*** SUPPLIED ENTRIES

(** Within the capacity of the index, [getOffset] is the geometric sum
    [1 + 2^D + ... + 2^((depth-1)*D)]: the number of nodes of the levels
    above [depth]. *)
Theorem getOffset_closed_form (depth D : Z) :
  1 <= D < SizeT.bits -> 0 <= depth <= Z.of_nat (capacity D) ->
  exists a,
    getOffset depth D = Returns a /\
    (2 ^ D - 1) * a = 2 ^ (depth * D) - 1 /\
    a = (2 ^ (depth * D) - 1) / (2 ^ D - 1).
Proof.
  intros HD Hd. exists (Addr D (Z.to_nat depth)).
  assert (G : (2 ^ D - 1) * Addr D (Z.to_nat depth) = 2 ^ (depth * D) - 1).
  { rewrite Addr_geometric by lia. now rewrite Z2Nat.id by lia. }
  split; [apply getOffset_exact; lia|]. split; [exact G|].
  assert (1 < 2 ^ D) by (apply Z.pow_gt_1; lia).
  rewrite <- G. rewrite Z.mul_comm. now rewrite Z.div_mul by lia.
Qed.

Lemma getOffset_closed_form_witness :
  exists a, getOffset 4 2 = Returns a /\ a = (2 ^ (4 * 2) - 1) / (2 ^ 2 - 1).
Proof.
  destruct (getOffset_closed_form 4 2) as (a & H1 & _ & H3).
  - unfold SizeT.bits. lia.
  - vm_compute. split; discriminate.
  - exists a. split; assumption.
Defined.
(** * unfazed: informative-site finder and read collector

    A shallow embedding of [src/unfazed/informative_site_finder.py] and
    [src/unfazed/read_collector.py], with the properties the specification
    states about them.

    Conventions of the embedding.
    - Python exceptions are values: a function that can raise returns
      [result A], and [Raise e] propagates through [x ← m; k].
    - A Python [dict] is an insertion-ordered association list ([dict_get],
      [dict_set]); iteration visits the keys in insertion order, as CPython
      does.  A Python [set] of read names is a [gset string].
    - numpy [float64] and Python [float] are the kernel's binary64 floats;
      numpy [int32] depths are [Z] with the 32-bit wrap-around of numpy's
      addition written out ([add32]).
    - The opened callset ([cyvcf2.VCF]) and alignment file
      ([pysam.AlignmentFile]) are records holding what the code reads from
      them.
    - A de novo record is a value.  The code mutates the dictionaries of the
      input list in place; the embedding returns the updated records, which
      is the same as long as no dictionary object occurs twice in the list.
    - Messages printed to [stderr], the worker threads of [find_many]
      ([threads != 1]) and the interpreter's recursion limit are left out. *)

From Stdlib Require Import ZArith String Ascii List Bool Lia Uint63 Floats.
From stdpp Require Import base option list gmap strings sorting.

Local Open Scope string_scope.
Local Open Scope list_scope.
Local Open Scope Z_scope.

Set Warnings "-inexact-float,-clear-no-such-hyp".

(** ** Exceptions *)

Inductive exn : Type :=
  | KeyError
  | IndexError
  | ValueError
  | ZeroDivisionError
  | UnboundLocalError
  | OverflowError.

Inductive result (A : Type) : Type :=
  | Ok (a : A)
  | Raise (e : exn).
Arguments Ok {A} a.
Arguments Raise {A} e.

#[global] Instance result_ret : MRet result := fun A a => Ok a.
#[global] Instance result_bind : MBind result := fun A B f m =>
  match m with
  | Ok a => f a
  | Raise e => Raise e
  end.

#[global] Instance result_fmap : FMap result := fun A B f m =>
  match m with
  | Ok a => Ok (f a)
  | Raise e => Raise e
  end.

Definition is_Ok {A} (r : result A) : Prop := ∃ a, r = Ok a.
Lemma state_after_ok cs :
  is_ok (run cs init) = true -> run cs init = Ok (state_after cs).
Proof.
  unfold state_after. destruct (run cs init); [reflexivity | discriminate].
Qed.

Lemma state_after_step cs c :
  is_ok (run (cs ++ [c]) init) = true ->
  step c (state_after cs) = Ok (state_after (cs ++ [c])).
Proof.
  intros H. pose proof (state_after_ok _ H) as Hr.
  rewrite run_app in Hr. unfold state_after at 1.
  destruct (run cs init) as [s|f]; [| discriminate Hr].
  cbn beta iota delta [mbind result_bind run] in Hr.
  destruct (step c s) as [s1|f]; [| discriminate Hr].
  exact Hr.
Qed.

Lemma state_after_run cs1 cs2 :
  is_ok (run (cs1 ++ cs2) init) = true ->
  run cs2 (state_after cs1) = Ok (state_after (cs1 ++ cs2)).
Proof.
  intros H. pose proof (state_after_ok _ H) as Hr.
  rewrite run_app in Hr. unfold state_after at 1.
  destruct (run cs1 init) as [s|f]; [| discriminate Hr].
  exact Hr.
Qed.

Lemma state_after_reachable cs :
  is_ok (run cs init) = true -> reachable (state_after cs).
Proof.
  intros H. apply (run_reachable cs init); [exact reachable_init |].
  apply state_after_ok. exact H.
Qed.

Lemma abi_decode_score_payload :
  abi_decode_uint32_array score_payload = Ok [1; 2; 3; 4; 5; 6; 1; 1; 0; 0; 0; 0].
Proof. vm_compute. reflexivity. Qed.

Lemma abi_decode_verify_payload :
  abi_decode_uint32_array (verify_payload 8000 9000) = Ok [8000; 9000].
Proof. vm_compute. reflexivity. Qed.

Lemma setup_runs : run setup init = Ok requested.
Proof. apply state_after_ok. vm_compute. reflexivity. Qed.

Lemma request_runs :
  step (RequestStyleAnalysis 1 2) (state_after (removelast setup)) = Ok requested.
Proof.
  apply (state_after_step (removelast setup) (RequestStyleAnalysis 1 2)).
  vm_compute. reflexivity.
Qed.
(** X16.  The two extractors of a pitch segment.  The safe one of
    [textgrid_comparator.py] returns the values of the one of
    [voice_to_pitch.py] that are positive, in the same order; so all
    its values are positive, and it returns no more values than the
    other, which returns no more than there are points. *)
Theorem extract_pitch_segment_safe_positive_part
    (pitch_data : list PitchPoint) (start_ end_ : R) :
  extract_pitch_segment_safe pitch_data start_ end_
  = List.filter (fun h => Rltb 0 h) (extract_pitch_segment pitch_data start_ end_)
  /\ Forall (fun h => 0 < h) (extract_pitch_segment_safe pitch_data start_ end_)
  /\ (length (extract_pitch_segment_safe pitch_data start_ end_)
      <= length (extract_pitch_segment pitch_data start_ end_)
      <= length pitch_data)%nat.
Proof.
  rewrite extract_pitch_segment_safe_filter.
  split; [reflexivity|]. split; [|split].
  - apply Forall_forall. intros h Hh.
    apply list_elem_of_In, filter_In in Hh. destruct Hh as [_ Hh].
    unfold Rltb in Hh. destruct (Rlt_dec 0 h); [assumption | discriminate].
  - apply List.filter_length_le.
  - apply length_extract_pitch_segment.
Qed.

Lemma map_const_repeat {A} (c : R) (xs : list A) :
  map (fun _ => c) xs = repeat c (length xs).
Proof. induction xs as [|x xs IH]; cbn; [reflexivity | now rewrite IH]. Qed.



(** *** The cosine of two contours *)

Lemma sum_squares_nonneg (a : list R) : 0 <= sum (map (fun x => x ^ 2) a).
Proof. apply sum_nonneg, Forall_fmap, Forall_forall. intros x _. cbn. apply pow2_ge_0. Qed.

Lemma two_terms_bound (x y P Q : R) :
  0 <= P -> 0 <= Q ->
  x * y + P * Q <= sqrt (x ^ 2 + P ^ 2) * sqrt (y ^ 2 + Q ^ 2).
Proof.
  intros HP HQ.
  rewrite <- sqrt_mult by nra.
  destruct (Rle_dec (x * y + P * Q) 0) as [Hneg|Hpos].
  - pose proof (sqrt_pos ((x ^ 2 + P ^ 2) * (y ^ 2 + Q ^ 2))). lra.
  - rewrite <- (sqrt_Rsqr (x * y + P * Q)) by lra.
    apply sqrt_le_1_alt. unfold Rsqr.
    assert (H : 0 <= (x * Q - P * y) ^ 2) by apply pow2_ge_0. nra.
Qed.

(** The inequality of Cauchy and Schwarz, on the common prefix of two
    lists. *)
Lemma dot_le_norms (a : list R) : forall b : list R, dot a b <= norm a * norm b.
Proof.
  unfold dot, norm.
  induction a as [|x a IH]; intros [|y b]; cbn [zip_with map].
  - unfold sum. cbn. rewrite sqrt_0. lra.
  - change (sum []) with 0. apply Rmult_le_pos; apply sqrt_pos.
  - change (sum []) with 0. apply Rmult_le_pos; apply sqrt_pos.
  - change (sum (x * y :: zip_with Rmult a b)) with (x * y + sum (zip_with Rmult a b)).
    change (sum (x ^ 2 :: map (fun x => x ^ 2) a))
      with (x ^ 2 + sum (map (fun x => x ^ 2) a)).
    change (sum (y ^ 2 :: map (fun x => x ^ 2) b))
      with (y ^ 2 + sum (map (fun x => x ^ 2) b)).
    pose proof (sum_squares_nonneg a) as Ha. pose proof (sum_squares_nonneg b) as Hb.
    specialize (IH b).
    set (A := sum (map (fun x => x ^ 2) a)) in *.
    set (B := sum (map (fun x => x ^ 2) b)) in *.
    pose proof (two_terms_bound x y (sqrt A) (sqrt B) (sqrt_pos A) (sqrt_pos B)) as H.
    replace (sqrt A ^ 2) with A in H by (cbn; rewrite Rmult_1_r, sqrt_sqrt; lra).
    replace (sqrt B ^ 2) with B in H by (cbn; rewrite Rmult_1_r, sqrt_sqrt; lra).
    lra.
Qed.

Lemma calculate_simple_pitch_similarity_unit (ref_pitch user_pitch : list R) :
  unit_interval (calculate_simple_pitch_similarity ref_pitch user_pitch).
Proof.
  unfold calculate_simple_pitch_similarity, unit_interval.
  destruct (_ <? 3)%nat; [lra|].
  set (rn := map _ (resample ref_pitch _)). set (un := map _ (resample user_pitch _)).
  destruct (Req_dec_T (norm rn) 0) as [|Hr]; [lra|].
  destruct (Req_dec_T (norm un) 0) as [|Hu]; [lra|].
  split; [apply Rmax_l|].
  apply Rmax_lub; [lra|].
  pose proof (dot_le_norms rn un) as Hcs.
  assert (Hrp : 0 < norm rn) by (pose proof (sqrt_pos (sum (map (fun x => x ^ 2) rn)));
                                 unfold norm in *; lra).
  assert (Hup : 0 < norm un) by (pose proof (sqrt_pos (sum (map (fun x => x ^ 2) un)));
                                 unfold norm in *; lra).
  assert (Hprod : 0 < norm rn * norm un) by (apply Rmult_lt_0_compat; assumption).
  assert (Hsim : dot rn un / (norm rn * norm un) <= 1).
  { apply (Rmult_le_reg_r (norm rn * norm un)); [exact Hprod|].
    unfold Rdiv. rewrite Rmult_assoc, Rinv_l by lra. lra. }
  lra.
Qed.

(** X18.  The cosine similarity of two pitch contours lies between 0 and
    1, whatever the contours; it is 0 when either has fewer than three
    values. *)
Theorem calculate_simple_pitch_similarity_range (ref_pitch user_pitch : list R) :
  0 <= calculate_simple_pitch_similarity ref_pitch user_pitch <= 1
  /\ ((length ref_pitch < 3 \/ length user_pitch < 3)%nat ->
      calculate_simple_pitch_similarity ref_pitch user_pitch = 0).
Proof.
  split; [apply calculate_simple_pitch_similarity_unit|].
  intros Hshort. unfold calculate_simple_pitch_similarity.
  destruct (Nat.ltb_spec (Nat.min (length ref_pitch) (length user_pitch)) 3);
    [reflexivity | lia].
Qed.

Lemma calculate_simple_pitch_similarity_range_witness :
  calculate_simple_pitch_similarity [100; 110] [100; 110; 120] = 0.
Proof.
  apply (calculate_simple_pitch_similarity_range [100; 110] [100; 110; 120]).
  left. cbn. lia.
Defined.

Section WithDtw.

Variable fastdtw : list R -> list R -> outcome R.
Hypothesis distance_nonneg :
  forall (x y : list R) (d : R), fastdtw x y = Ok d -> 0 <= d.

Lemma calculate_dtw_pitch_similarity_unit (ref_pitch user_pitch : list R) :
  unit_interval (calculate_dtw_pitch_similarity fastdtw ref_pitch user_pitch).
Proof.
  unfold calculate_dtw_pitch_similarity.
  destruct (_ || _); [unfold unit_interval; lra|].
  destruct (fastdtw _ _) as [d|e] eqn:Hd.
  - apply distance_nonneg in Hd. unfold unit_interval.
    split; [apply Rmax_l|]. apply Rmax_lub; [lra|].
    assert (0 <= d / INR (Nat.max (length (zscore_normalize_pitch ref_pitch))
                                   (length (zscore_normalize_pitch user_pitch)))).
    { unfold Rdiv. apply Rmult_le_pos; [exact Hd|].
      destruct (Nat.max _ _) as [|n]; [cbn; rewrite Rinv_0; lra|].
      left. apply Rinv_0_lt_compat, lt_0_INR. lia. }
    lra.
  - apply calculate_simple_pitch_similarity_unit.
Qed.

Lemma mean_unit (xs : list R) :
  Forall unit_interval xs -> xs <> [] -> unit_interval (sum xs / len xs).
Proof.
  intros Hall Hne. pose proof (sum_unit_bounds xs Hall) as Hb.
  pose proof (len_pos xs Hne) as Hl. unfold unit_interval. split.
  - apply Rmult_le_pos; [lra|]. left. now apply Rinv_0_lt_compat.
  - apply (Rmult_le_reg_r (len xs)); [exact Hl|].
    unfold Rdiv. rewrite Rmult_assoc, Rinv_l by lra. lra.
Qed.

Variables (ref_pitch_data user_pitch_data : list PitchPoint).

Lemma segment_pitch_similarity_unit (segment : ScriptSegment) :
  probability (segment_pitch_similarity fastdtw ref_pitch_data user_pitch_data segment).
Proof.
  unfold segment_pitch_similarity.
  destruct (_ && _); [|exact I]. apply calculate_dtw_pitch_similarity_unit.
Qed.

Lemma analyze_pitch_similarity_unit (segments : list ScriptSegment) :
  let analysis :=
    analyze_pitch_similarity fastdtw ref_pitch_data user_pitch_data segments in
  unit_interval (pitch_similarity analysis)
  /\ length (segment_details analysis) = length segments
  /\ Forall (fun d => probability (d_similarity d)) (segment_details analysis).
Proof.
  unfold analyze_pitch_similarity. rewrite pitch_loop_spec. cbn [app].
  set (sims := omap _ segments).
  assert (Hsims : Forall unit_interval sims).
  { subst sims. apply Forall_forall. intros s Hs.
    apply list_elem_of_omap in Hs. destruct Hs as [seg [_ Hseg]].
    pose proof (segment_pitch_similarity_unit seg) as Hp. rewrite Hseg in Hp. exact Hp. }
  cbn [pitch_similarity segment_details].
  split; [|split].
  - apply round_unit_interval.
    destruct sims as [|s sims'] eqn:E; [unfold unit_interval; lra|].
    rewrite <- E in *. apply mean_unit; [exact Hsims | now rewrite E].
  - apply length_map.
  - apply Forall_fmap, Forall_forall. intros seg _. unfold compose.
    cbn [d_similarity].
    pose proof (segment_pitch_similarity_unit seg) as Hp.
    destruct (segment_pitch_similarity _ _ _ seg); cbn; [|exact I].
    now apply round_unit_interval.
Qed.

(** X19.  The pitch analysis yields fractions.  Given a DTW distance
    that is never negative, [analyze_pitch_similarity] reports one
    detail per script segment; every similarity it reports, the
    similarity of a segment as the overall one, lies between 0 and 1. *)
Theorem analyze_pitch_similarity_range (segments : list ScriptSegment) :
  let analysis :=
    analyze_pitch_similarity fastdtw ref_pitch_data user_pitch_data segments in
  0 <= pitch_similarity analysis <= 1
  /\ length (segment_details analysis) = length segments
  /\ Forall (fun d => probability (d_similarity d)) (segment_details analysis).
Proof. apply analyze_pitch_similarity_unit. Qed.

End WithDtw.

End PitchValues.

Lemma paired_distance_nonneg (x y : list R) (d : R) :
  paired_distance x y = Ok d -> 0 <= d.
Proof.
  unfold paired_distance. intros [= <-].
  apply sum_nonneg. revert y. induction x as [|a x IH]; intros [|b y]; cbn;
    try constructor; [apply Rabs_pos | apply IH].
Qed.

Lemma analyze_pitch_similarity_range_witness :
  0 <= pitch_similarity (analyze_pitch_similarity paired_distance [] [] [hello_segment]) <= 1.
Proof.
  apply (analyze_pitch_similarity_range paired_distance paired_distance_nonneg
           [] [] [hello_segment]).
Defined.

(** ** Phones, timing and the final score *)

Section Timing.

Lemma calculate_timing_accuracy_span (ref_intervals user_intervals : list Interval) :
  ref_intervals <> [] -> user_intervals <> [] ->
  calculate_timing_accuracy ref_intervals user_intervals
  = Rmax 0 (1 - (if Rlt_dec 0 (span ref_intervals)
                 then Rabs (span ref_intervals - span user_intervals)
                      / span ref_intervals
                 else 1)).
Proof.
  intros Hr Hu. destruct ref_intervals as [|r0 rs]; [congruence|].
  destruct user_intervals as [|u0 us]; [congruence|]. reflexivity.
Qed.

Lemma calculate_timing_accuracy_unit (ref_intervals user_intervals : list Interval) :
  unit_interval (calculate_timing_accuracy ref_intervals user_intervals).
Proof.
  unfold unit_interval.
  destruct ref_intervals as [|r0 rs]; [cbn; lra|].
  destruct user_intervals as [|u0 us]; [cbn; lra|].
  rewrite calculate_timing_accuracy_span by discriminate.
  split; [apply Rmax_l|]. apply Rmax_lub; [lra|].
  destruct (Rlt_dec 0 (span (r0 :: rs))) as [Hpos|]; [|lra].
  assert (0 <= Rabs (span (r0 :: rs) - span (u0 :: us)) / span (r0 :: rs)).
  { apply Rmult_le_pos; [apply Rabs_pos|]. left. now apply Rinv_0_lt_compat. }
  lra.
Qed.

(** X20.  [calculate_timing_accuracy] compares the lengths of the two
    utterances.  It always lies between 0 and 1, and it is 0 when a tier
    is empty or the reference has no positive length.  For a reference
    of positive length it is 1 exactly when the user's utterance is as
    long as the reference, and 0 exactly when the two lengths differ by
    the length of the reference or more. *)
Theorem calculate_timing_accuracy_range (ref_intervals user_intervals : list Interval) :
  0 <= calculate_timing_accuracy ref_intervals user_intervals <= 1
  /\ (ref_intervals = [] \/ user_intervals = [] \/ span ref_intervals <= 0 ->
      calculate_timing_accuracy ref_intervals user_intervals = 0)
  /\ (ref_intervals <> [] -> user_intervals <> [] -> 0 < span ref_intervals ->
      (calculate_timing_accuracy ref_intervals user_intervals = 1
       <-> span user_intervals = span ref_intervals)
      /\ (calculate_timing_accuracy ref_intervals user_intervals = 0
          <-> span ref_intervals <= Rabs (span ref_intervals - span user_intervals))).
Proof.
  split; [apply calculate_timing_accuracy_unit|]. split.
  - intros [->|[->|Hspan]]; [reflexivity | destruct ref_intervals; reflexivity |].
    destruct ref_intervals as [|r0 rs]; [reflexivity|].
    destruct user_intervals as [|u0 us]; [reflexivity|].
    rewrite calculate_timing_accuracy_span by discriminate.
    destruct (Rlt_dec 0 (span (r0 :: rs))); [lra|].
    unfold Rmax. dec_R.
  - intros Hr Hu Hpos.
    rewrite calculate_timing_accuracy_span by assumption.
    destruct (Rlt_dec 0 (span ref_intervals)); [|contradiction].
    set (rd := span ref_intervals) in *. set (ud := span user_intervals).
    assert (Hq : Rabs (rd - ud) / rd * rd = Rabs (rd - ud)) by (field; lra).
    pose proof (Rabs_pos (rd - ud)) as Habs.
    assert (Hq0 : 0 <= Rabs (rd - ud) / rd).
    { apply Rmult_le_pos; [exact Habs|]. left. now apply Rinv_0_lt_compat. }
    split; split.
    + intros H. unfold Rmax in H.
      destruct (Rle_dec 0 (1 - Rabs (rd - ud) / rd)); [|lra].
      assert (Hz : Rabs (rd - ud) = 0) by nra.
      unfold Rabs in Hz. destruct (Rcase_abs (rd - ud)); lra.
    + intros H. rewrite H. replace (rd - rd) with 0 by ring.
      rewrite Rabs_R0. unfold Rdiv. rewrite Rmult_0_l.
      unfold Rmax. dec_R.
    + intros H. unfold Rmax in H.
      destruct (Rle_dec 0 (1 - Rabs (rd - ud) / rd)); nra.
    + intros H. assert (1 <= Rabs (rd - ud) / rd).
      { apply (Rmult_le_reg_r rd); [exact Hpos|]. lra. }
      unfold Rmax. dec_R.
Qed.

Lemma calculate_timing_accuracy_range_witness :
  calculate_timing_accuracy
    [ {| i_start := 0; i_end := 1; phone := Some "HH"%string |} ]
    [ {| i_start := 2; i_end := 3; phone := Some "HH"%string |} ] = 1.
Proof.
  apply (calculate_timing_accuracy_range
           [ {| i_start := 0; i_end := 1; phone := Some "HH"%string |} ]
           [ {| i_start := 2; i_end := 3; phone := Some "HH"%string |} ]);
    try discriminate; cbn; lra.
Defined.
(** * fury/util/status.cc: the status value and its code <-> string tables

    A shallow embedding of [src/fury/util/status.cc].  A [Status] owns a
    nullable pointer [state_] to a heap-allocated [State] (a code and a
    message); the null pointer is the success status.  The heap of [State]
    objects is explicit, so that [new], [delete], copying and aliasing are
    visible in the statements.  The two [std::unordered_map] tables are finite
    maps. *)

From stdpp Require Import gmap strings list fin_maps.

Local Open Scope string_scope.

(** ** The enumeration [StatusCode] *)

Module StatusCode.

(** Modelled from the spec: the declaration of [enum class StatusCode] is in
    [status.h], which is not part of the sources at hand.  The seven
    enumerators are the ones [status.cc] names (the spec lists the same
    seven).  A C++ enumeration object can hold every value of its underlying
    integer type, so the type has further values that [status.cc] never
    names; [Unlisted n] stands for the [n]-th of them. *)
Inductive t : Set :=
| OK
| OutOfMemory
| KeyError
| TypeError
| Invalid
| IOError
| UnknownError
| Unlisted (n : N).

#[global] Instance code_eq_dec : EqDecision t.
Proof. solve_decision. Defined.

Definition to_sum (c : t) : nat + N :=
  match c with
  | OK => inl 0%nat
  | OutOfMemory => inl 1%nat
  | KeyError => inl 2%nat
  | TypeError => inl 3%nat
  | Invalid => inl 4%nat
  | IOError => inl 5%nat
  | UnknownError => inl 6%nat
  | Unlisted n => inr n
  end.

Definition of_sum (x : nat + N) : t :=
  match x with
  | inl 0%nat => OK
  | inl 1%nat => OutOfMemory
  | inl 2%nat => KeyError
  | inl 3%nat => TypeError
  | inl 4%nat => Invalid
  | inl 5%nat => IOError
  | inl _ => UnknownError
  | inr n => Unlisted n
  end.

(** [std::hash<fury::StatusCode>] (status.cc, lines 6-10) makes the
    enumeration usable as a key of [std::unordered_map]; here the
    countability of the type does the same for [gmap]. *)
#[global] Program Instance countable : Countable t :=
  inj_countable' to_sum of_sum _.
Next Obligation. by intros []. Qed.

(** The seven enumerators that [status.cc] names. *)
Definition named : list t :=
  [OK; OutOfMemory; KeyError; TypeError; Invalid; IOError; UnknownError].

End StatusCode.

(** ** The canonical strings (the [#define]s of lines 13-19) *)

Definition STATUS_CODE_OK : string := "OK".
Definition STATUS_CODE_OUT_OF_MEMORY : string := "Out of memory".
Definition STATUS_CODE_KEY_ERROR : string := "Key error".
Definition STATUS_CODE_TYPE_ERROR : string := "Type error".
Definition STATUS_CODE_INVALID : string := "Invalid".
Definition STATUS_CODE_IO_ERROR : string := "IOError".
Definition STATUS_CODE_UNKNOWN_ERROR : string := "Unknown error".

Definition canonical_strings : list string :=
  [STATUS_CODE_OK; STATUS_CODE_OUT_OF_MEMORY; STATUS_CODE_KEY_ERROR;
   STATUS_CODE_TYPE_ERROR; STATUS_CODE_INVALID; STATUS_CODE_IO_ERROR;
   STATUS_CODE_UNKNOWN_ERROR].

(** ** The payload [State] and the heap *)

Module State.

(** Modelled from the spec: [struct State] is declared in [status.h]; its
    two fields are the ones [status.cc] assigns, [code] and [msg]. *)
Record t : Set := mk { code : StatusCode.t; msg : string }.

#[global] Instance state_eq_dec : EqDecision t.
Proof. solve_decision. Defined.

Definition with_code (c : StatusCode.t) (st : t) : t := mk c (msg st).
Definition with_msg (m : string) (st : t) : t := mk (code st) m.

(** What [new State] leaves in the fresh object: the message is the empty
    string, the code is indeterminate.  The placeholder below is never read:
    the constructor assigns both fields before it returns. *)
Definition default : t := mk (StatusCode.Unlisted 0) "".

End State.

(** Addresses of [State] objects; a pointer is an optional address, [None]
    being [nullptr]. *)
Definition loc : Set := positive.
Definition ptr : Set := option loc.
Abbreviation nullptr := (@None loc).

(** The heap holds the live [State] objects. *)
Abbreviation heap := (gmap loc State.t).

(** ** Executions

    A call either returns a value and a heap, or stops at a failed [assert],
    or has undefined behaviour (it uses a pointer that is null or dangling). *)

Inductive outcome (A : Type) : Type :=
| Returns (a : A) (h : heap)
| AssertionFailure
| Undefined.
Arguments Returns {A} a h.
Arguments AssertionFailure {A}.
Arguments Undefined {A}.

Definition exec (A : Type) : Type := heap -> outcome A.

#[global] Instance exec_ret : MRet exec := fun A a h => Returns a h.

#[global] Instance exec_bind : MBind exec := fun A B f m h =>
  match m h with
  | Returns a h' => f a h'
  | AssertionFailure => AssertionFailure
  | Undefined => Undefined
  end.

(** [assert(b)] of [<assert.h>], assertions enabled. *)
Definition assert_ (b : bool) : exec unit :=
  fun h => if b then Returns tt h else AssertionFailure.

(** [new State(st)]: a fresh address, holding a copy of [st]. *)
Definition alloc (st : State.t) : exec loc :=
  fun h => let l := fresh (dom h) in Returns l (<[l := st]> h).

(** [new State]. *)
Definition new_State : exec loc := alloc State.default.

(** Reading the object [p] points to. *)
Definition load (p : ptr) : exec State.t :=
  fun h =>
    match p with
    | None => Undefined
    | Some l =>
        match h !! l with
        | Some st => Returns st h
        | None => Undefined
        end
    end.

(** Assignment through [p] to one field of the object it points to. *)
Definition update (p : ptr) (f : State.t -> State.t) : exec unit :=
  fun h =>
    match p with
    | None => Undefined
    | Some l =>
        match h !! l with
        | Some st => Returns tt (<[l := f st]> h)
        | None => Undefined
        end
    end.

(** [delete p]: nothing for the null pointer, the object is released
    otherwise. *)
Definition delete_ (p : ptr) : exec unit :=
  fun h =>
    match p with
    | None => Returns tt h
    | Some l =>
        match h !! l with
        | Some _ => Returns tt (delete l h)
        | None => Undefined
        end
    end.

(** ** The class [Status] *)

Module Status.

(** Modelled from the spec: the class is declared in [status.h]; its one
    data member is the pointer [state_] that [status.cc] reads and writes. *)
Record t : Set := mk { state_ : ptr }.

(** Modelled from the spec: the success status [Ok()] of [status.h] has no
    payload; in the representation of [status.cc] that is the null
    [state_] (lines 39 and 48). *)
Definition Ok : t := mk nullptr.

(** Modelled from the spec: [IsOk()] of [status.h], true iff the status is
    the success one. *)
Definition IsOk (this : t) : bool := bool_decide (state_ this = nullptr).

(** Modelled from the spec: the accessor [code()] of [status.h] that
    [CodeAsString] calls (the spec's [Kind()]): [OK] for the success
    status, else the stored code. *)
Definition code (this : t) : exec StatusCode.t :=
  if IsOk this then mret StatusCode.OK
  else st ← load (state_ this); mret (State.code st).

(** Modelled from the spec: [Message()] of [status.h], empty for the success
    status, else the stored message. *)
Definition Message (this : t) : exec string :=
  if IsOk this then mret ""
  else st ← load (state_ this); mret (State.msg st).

******

HOW TO COMPLETE THIS TASK: Reproduce the lines of the entries above from the one with "Rmult_le_pos; [exact Hd|]." to the one with "- apply (Rmult_le_reg_r", both included, exactly and without any other line.

EXERCISE RESPONSE:
    { unfold Rdiv. apply Rmult_le_pos; [exact Hd|].
      destruct (Nat.max _ _) as [|n]; [cbn; rewrite Rinv_0; lra|].
      left. apply Rinv_0_lt_compat, lt_0_INR. lia. }
    lra.
  - apply calculate_simple_pitch_similarity_unit.
Qed.

Lemma mean_unit (xs : list R) :
  Forall unit_interval xs -> xs <> [] -> unit_interval (sum xs / len xs).
Proof.
  intros Hall Hne. pose proof (sum_unit_bounds xs Hall) as Hb.
  pose proof (len_pos xs Hne) as Hl. unfold unit_interval. split.
  - apply Rmult_le_pos; [lra|]. left. now apply Rinv_0_lt_compat.
  - apply (Rmult_le_reg_r (len xs)); [exact Hl|].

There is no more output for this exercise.